Key events
Queensland nurses issue strike ultimatum
Andrew Messenger
The Queensland nurses union has issued the state government an ultimatum for a pay deal, threatening to authorise strike action as soon as this week.
The state government and Queensland Nurses and Midwives’ Union have been locked in negotiations since January.
The state government has offered an 8% pay rise over three years. The union has announced its demands of 13%, also over three years.
The QNMU secretary, Sarah Beaman, said Queensland’s health minister, Timothy Nicholls, had until Tuesday to agree to the union’s terms or they would escalate to stage two protected industrial action, effectively strike action, the following week.
“We thought we had made progress in defending the most serious attacks on members’ existing rights and conditions, but last Thursday it all fell apart,” she said.
“On the final day of talks, the government pulled the rug out from under us. They told us everything we thought was agreed was suddenly off the table.”
Beaman said union members are “furious”, claiming the government had continue to shift its position.
“That’s why Queenland Health’s 55,000 frontline nurses and midwives have formally put health minister Tim Nicholls on notice. The gaslighting stops here. A letter outlining our demands and a deadline of Wednesday July 2 has been delivered,” she said.
Strike action would begin in the week of 7 July, she said.
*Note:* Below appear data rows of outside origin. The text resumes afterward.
Lemma logged_contents c act d d' :
  logged c act d d' ->
  exists tail, contents mek (audits d') = contents mek (audits d) ++ tail /\
    (tail = [] \/ exists e, tail = [Ok e] /\ e_action e = act /\ e_client e = c).
Proof.
  intros [->|(e & er & em & -> & Sr & Sm & Ha & Hc)]; [exists []; rewrite app_nil_r; by split; [|left]|].
  exists [Ok e]. split; [|right; by exists e].
  change (audits (audit_insert key e er em d)) with (audits d ++ [audit_row key d e er em]).
  unfold contents. rewrite fmap_app. simpl. by rewrite sealed_row_entry.
Qed.

(** Writing the archive of a log, with or without pruning, keeps the log. *)
Lemma after_write_log {AT : AsciiTimes PF} q d now a :
  chain_valid key mek d -> anchored d -> Forall text_row (audits d) -> selected q d now = Some a ->
  let d' := after_write (aq_prune q) a now d in
  archive_text a /\ av_ok (verify_archive key a) = true /\ chain_valid key mek d' /\ anchored d' /\
  (if aq_prune q then Ok <$> (archived_entry <$> ar_rows a) else []) ++ contents mek (audits d') = contents mek (audits d) /\
  (if aq_prune q then Z.of_nat (affected (archived_range (anchor_id d) (ar_last_id a)) (audits d)) else 0) =
    if aq_prune q then ar_count a else 0.
Proof.
  intros Hv Ha Ht Hsel.
  destruct (selected_archive q d now a Hv Ha Ht Hsel)
    as (pre & x & post & k & h & Hrows & Hpost & Hver & Hlast & Hfinal & Hgen & Hcount & Hents & Hva & Htext).
  split; [done|]. split.
  { apply verify_archive_ok. eexists _, _. rewrite Hgen, hex32_encode by apply chain_start_length. done. }
  unfold after_write. destruct (aq_prune q); [|done]. rewrite Hlast, Hfinal.
  split; [by eapply pruned_valid|]. split; [by eapply pruned_anchored|].
  split; [|by rewrite (pruned_affected d pre x post), Hcount].
  rewrite (pruned_audits d pre x post h) by done. apply verify_rows_entries in Hver as [Hc _].
  rewrite Hents, <- Hc, Hrows. unfold contents. by rewrite (fmap_app _ (pre ++ [x])).
Qed.

Lemma pad10_ascii n : all_chars is_ascii (pad10 n) = true.
Proof.
  unfold pad10. rewrite !all_chars_app, show_Z_ascii. rewrite andb_true_r.
  assert (H : forall k, all_chars is_ascii (of_bytes (replicate k (byte_of_Z 48))) = true).
  { intros k. induction k as [|k IH]; [done|]. simpl. exact IH. }
  rewrite H. by destruct (n <? 0).
Qed.

Lemma archive_name_str {AT : AsciiTimes PF} a now : is_str (archive_name a now).
Proof. apply ascii_is_str. unfold archive_name. by rewrite !all_chars_app, !pad10_ascii, compact_ascii. Qed.

Lemma archived_message_str a n : is_str (archived_message a n).
Proof. apply ascii_is_str. unfold archived_message. by rewrite !all_chars_app, !show_Z_ascii. Qed.
End live.

(** * Properties *)

(** C22. On a healthy server, archiving a log that verifies answers 200: the
    file it writes opens under the archive key to the selected archive, which
    verifies; the live log still verifies (from the new anchor when the rows
    were pruned), and archived content followed by live content is the old
    content followed by at most the request's own audit row. *)
Theorem archived_log_still_verifies {P : Primitives} {L : PrimitiveLaws P} {PF : Platform} {AT : AsciiTimes PF}
    {C : ArchiveCodec} {CL : CodecLaws C} state q caller w a ek :
  let key := audit_hmac_key state in let mek := metadata_enc_key state in
  faults w = [] -> is_admin caller = true ->
  audit_archive_enc_key (app_keys state) = Ok ek -> length ek = 32%nat ->
  chain_valid key mek (db w) -> anchored (db w) -> Forall text_row (audits (db w)) ->
  selected state q (db w) (clock w) = Some a -> archive_fits a ->
  exists blob w',
    let fname := archive_name a (clock w) in
    let pruned := if aq_prune q then ar_count a else 0 in
    run (audit_archive_create state q caller) w =
      (Val (json_response 200 (archived_json a fname pruned (Z.of_nat (length blob)))), w') /\
    fs w' = <[archive_path fname := blob]> (fs w) /\
    open_archive ek blob = Ok a /\ av_ok (verify_archive key a) = true /\
    chain_valid key mek (db w') /\ anchored (db w') /\
    exists tail,
      (if aq_prune q then Ok <$> (archived_entry <$> ar_rows a) else []) ++ contents mek (audits (db w')) =
        contents mek (audits (db w)) ++ tail /\
      (tail = [] \/ exists e, tail = [Ok e] /\ e_action e = "audit.archive" /\ e_client e = Some (ac_id caller)).
Proof.
  intros key mek Hf Hadm Hek Hlen Hv Ha Ht Hsel Hfit. subst key mek.
  destruct (after_write_log state q (db w) (clock w) a Hv Ha Ht Hsel) as (Htext & Hok & Hv' & Ha' & Hc & Hn).
  destruct (run_archive_write state a (aq_prune q) caller w ek Hf Hek Hlen Hfit)
    as (blob & pruned & Hblob & Hpr & Hrun). cbv zeta in Hrun. rewrite Hn in Hpr. subst pruned.
  match type of Hrun with _ = run _ ?v =>
    destruct (audit_outcomes state (Some (ac_id caller)) "audit.archive" (Some (archive_name a (clock w)))
      AuditOk (Some (archived_message a (if aq_prune q then ar_count a else 0))) v) as (w' & Haud & Hfs & Hlog)
  end; [apply archive_name_str|apply archived_message_str|].
  exists blob, w'. cbv zeta. split; [|split; [exact Hfs|]].
  - rewrite (run_create state q caller w a) by done. rewrite Hrun. by eapply run_then; [exact Haud|].
  - split; [eapply open_build; [apply rand_length|done|exact Hblob]|]. split; [done|].
    split; [by eapply logged_valid|]. split; [by eapply logged_anchored|].
    destruct (logged_contents state _ _ _ _ Hlog) as (tail & Htail & Hcases). exists tail. split; [|done].
    rewrite Htail, app_assoc. f_equal. exact Hc.
Qed.

(** Two archives that verify under the same key with equally many rows
    and the same final hash start from the same chain value and agree on every
    field of every row but the row ids, or two of the messages hashed on the
    way collide under SHA3-256. *)
Theorem archive_tamper_evident {P : Primitives} {L : PrimitiveLaws P} mac a1 a2 :
  av_ok (verify_archive mac a1) = true -> av_ok (verify_archive mac a2) = true ->
  length (ar_rows a1) = length (ar_rows a2) -> final_row_hash a1 = final_row_hash a2 ->
  Forall small_entry (archived_entry <$> ar_rows a1) -> Forall small_entry (archived_entry <$> ar_rows a2) ->
  exists p1 p2, hex32 (genesis_prev a1) = Some p1 /\ hex32 (genesis_prev a2) = Some p2 /\
    ((p1 = p2 /\ bound_part <$> ar_rows a1 = bound_part <$> ar_rows a2) \/
     collides (chain_preimages mac p1 (archived_entry <$> ar_rows a1))
              (chain_preimages mac p2 (archived_entry <$> ar_rows a2))).
Proof.
  intros (p1 & h1 & Hp1 & [Hb1 ->]%verify_archived_chain & Hf1)%verify_archive_ok
         (p2 & h2 & Hp2 & [Hb2 ->]%verify_archived_chain & Hf2)%verify_archive_ok Hl Hf Hs1 Hs2.
  exists p1, p2. split; [done|]. split; [done|].
  assert (Hlen : forall s p, hex32 s = Some p -> length p = 32%nat).
  { intros s p. unfold hex32. destruct (hex_decode s) as [b|]; [|done].
    destruct (Nat.eqb_spec (length b) 32); by intros [= <-]. }
  destruct (run_chain_binds mac (archived_entry <$> ar_rows a1) (archived_entry <$> ar_rows a2) p1 p2)
    as [[-> He]|]; [by eapply Hlen|by eapply Hlen|by rewrite !length_fmap|done|done| | |by right].
  - apply hex_encode_inj. congruence.
  - left. split; [done|]. by rewrite Hb1, Hb2, He.
Qed.

(** Archives that lose their newest rows still verify once [final_row_hash] is
    the hash of the last row kept: the container's AES-GCM tag, not the chain,
    is what protects the tail. *)
Theorem archive_tail_unprotected {P : Primitives} {L : PrimitiveLaws P} mac a k :
  av_ok (verify_archive mac a) = true ->
  exists h, av_ok (verify_archive mac (MkArchive (ar_v a) (ar_created_at a) (ar_count a) (ar_first_id a)
                     (ar_last_id a) (genesis_prev a) h (take k (ar_rows a)))) = true.
Proof.
  intros (p & h & Hp & [Hb _]%verify_archived_chain & _)%verify_archive_ok.
  exists (hex_encode (run_chain mac p (archived_entry <$> take k (ar_rows a)))).
  apply verify_archive_ok. eexists _, _. split; [exact Hp|]. split; [|done].
  apply verify_archived_chain. split; [|done]. simpl. rewrite !fmap_take, Hb. clear Hb Hp.
  generalize (archived_entry <$> ar_rows a) as es. intros es. revert p k.
  induction es as [|e es IH]; intros p [|k]; simpl; try done. by rewrite IH.
Qed.

(** ** Witnesses *)

(** A codec that writes the code of the archive's fields, bit by bit. *)
Definition row_tuple (r : ArchivedRow) :=
  (ar_id r, ts_micros r, ar_client_id r, ar_action r, ar_status r, ar_resource r, ar_message r,
   ar_prev_hash r, ar_row_hash r).
Definition archive_tuple (a : AuditArchive) :=
  (ar_v a, ar_created_at a, ar_count a, ar_first_id a, ar_last_id a, genesis_prev a, final_row_hash a,
   row_tuple <$> ar_rows a).

Definition tuple_row (t : Z * Z * option string * string * string * option string * option string * string * string) :=
  let '(i, ts, c, a, s, r, m, p, h) := t in MkArchived i ts c a s r m p h.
Nurses have not walked off the job since 2002. They voted to take protected industrial action earlier in June.
“This is a government who knows the cost of everything but the value of nothing. The government needs to do better by putting forward a better EB12 offer,” Beaman said.
“It is also clear the state budget does not allocate adequate funding to deliver the nation-leading wages and conditions Queensland deserves – and was promised”.